* _Exercise objective_: The entries below must be returned exactly as they stand.

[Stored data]

#[local] Hint Resolve loadFinished_connect_calmly set_request_headers_calmly
  network_manager_get_calmly reply_finished_connect_calmly
  reply_deleteLater_calmly : calm.

Section CalmNavigation.
Context (env : environment).

Lemma create_request_calmly url : calmly (_create_request env url).
Proof. unfold _create_request. destruct (decode_utf8 env url); calmly. Qed.
#[local] Hint Resolve create_request_calmly : calm.

Lemma load_url_to_mainframe_calmly url http_method body :
  calmly (_load_url_to_mainframe env url http_method body).
Proof.
  unfold _load_url_to_mainframe. calmly.
  destruct (OPERATION_QT_CONSTANTS env !! http_method); calmly.
Qed.
#[local] Hint Resolve load_url_to_mainframe_calmly : calm.

Lemma go_calmly url callback errback baseurl http_method body :
  calmly (go env url callback errback baseurl http_method body).
Proof.
  unfold go, store_har_timing. calmly.
  destruct (str_truthy baseurl); [destruct (negb _)|]; calmly.
Qed.

Lemma on_baseurl_request_finished_calmly callback errback baseurl url :
  calmly (_on_baseurl_request_finished env callback errback baseurl url).
Proof.
  unfold _on_baseurl_request_finished. calmly.
  destruct (decode_utf8 env baseurl); calmly.
  all: repeat first
         [ progress calmly
         | match goal with
           | |- calmly (match ?x with _ => _ end) => destruct x
           end ].
Qed.

End CalmNavigation.

(** ** Timers *)

Section Timers.
Context (env : environment).

Lemma on_wait_timeout_active t callback s :
  t ∈ _active_timers s →
  _on_wait_timeout env t callback s = call env (AtWaitTimeout t) callback (expired t s).
Proof.
  intros Ht. unfold _on_wait_timeout, active_timers_remove, cancel_on_redirect_timers_pop.
  run. cbn. by rewrite decide_True.
Qed.

Lemma on_wait_timeout_inactive t callback s :
  t ∉ _active_timers s →
  _on_wait_timeout env t callback s
  = (Raise (KeyError (pretty t)),
     set_trace (λ tr, tr ++ [LoggerLog ("wait timeout for " +:+ pretty t) (Some 2)]) s).
Proof.
  intros Ht. unfold _on_wait_timeout, active_timers_remove, cancel_on_redirect_timers_pop.
  run. cbn. by rewrite decide_False.
Qed.

Lemma cancel_timer_active t errback s :
  t ∈ _active_timers s →
  _cancel_timer env t errback s
  = match is_callable errback with
    | Some f => call env (AtCancelTimer t) f (cancelled t s)
    | None => (Return (), cancelled t s)
    end.
Proof.
  intros Ht. unfold _cancel_timer, active_timers_remove, cancel_on_redirect_timers_pop,
    cancelled, timer_stop.
  run. cbn. rewrite decide_True by done. by destruct (is_callable errback).
Qed.

Lemma cancel_timer_inactive t errback s :
  t ∉ _active_timers s →
  _cancel_timer env t errback s
  = (Raise (KeyError (pretty t)),
     set_cancel_on_redirect_timers (delete t)
       (set_trace (λ tr, tr ++ [LoggerLog ("cancelling timer " +:+ pretty t) (Some 2)]) s)).
Proof.
  intros Ht. unfold _cancel_timer, active_timers_remove, cancel_on_redirect_timers_pop.
  run. cbn. by rewrite decide_False.
Qed.

Lemma expired_timer_state t s :
  timer_state t (expired t s) = (None, false, qtimers s !! t).
Proof.
  unfold timer_state, expired. cbn. rewrite lookup_delete_eq.
  rewrite bool_decide_eq_false_2 by set_solver. done.
Qed.

Lemma cancelled_timer_state t s :
  timer_state t (cancelled t s)
  = (None, false, stopped <$> qtimers s !! t).
Proof.
  unfold timer_state, cancelled, timer_stop. run. cbn. rewrite lookup_delete_eq.
  rewrite bool_decide_eq_false_2 by set_solver. by rewrite lookup_alter_eq.
Qed.

Lemma expired_frame t s :
  frame (λ _, False) (λ t', t' = t) s (expired t s).
Proof.
  split; try done.
  - eexists. split; [reflexivity|]. intros ?? H. by apply elem_of_nil in H.
  - intros t' _ Hne. unfold timer_state, expired. cbn.
    rewrite lookup_delete_ne by done.
    replace (bool_decide (t' ∈ _active_timers s ∖ {[t]}))
      with (bool_decide (t' ∈ _active_timers s)); [done|].
    apply bool_decide_ext. set_solver.
Qed.

Lemma cancelled_frame t s :
  frame (λ _, False) (λ t', t' = t) s (cancelled t s).
Proof.
  split; try done.
  - eexists. split; [reflexivity|]. intros ?? H. by apply elem_of_nil in H.
  - intros t' _ Hne. unfold timer_state, cancelled, timer_stop. run. cbn.
    rewrite lookup_delete_ne, lookup_alter_ne by done.
    replace (bool_decide (t' ∈ _active_timers s ∖ {[t]}))
      with (bool_decide (t' ∈ _active_timers s)); [done|].
    apply bool_decide_ext. set_solver.
Qed.

Lemma expired_wf t s : wf s → wf (expired t s).
Proof.
  intros [Ha Hc Hq Ht]. split; cbn.
  - intros t' H. apply Ha. set_solver.
  - rewrite dom_delete_L. set_solver.
  - done.
  - intros t' f. rewrite invocations_app. cbn. rewrite app_nil_r. apply Ht.
Qed.

Lemma cancelled_wf t s : wf s → wf (cancelled t s).
Proof.
  intros [Ha Hc Hq Ht]. unfold cancelled, timer_stop. run. split; cbn.
  - intros t' H. apply Ha. set_solver.
  - rewrite dom_delete_L. set_solver.
  - intros t' H. apply Hq. destruct (decide (t' = t)) as [->|].
    + by rewrite lookup_alter_eq, fmap_is_Some in H.
    + by rewrite lookup_alter_ne in H.
  - intros t' f. rewrite invocations_app. cbn. rewrite app_nil_r. apply Ht.
Qed.

Lemma on_wait_timeout_frame t callback s :
  frame (λ site, site = AtWaitTimeout t) (λ t', t' = t) s
        (exec_state (_on_wait_timeout env t callback) s).
Proof.
  unfold exec_state. destruct (decide (t ∈ _active_timers s)).
  - rewrite on_wait_timeout_active by done. eapply frame_trans.
    + eapply frame_weaken; [| |apply expired_frame]; cbn; naive_solver.
    + eapply frame_weaken; [| |apply call_frame]; cbn; naive_solver.
  - rewrite on_wait_timeout_inactive by done. apply calm_frame. calm_now.
Qed.

Lemma on_wait_timeout_wf t callback s :
  wf s → (t < next_timer s)%nat → wf (exec_state (_on_wait_timeout env t callback) s).
Proof.
  intros Hwf Hlt. unfold exec_state. destruct (decide (t ∈ _active_timers s)).
  - rewrite on_wait_timeout_active by done. by apply call_wf; [apply expired_wf|].
  - rewrite on_wait_timeout_inactive by done. eapply calm_wf; [|done]. calm_now.
Qed.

* _Your response_:
#[local] Hint Resolve loadFinished_connect_calmly set_request_headers_calmly
  network_manager_get_calmly reply_finished_connect_calmly
  reply_deleteLater_calmly : calm.

Section CalmNavigation.
Context (env : environment).

Lemma create_request_calmly url : calmly (_create_request env url).
Proof. unfold _create_request. destruct (decode_utf8 env url); calmly. Qed.
#[local] Hint Resolve create_request_calmly : calm.

Lemma load_url_to_mainframe_calmly url http_method body :
  calmly (_load_url_to_mainframe env url http_method body).
Proof.
  unfold _load_url_to_mainframe. calmly.
  destruct (OPERATION_QT_CONSTANTS env !! http_method); calmly.
Qed.
#[local] Hint Resolve load_url_to_mainframe_calmly : calm.

Lemma go_calmly url callback errback baseurl http_method body :
  calmly (go env url callback errback baseurl http_method body).
Proof.
  unfold go, store_har_timing. calmly.
  destruct (str_truthy baseurl); [destruct (negb _)|]; calmly.
Qed.

Lemma on_baseurl_request_finished_calmly callback errback baseurl url :
  calmly (_on_baseurl_request_finished env callback errback baseurl url).
Proof.
  unfold _on_baseurl_request_finished. calmly.
  destruct (decode_utf8 env baseurl); calmly.
  all: repeat first
         [ progress calmly
         | match goal with
           | |- calmly (match ?x with _ => _ end) => destruct x
           end ].
Qed.

End CalmNavigation.

(** ** Timers *)

Section Timers.
Context (env : environment).

Lemma on_wait_timeout_active t callback s :
  t ∈ _active_timers s →
  _on_wait_timeout env t callback s = call env (AtWaitTimeout t) callback (expired t s).
Proof.
  intros Ht. unfold _on_wait_timeout, active_timers_remove, cancel_on_redirect_timers_pop.
  run. cbn. by rewrite decide_True.
Qed.

Lemma on_wait_timeout_inactive t callback s :
  t ∉ _active_timers s →
  _on_wait_timeout env t callback s
  = (Raise (KeyError (pretty t)),
     set_trace (λ tr, tr ++ [LoggerLog ("wait timeout for " +:+ pretty t) (Some 2)]) s).
Proof.
  intros Ht. unfold _on_wait_timeout, active_timers_remove, cancel_on_redirect_timers_pop.
  run. cbn. by rewrite decide_False.
Qed.

Lemma cancel_timer_active t errback s :
  t ∈ _active_timers s →
  _cancel_timer env t errback s
  = match is_callable errback with
    | Some f => call env (AtCancelTimer t) f (cancelled t s)
    | None => (Return (), cancelled t s)
    end.
Proof.
  intros Ht. unfold _cancel_timer, active_timers_remove, cancel_on_redirect_timers_pop,
    cancelled, timer_stop.
  run. cbn. rewrite decide_True by done. by destruct (is_callable errback).
Qed.

Lemma cancel_timer_inactive t errback s :
  t ∉ _active_timers s →
  _cancel_timer env t errback s
  = (Raise (KeyError (pretty t)),
     set_cancel_on_redirect_timers (delete t)
       (set_trace (λ tr, tr ++ [LoggerLog ("cancelling timer " +:+ pretty t) (Some 2)]) s)).
Proof.
  intros Ht. unfold _cancel_timer, active_timers_remove, cancel_on_redirect_timers_pop.
  run. cbn. by rewrite decide_False.
Qed.

Lemma expired_timer_state t s :
  timer_state t (expired t s) = (None, false, qtimers s !! t).
Proof.
  unfold timer_state, expired. cbn. rewrite lookup_delete_eq.
  rewrite bool_decide_eq_false_2 by set_solver. done.
Qed.

Lemma cancelled_timer_state t s :
  timer_state t (cancelled t s)
  = (None, false, stopped <$> qtimers s !! t).
Proof.
  unfold timer_state, cancelled, timer_stop. run. cbn. rewrite lookup_delete_eq.
  rewrite bool_decide_eq_false_2 by set_solver. by rewrite lookup_alter_eq.
Qed.

Lemma expired_frame t s :
  frame (λ _, False) (λ t', t' = t) s (expired t s).
Proof.
  split; try done.
  - eexists. split; [reflexivity|]. intros ?? H. by apply elem_of_nil in H.
  - intros t' _ Hne. unfold timer_state, expired. cbn.
    rewrite lookup_delete_ne by done.
    replace (bool_decide (t' ∈ _active_timers s ∖ {[t]}))
      with (bool_decide (t' ∈ _active_timers s)); [done|].
    apply bool_decide_ext. set_solver.
Qed.

Lemma cancelled_frame t s :
  frame (λ _, False) (λ t', t' = t) s (cancelled t s).
Proof.
  split; try done.
  - eexists. split; [reflexivity|]. intros ?? H. by apply elem_of_nil in H.
  - intros t' _ Hne. unfold timer_state, cancelled, timer_stop. run. cbn.
    rewrite lookup_delete_ne, lookup_alter_ne by done.
    replace (bool_decide (t' ∈ _active_timers s ∖ {[t]}))
      with (bool_decide (t' ∈ _active_timers s)); [done|].
    apply bool_decide_ext. set_solver.
Qed.

Lemma expired_wf t s : wf s → wf (expired t s).
Proof.
  intros [Ha Hc Hq Ht]. split; cbn.
  - intros t' H. apply Ha. set_solver.
  - rewrite dom_delete_L. set_solver.
  - done.
  - intros t' f. rewrite invocations_app. cbn. rewrite app_nil_r. apply Ht.
Qed.

Lemma cancelled_wf t s : wf s → wf (cancelled t s).
Proof.
  intros [Ha Hc Hq Ht]. unfold cancelled, timer_stop. run. split; cbn.
  - intros t' H. apply Ha. set_solver.
  - rewrite dom_delete_L. set_solver.
  - intros t' H. apply Hq. destruct (decide (t' = t)) as [->|].
    + by rewrite lookup_alter_eq, fmap_is_Some in H.
    + by rewrite lookup_alter_ne in H.
  - intros t' f. rewrite invocations_app. cbn. rewrite app_nil_r. apply Ht.
Qed.

Lemma on_wait_timeout_frame t callback s :
  frame (λ site, site = AtWaitTimeout t) (λ t', t' = t) s
        (exec_state (_on_wait_timeout env t callback) s).
Proof.
  unfold exec_state. destruct (decide (t ∈ _active_timers s)).
  - rewrite on_wait_timeout_active by done. eapply frame_trans.
    + eapply frame_weaken; [| |apply expired_frame]; cbn; naive_solver.
    + eapply frame_weaken; [| |apply call_frame]; cbn; naive_solver.
  - rewrite on_wait_timeout_inactive by done. apply calm_frame. calm_now.
Qed.

Lemma on_wait_timeout_wf t callback s :
  wf s → (t < next_timer s)%nat → wf (exec_state (_on_wait_timeout env t callback) s).
Proof.
  intros Hwf Hlt. unfold exec_state. destruct (decide (t ∈ _active_timers s)).
  - rewrite on_wait_timeout_active by done. by apply call_wf; [apply expired_wf|].
  - rewrite on_wait_timeout_inactive by done. eapply calm_wf; [|done]. calm_now.
Qed.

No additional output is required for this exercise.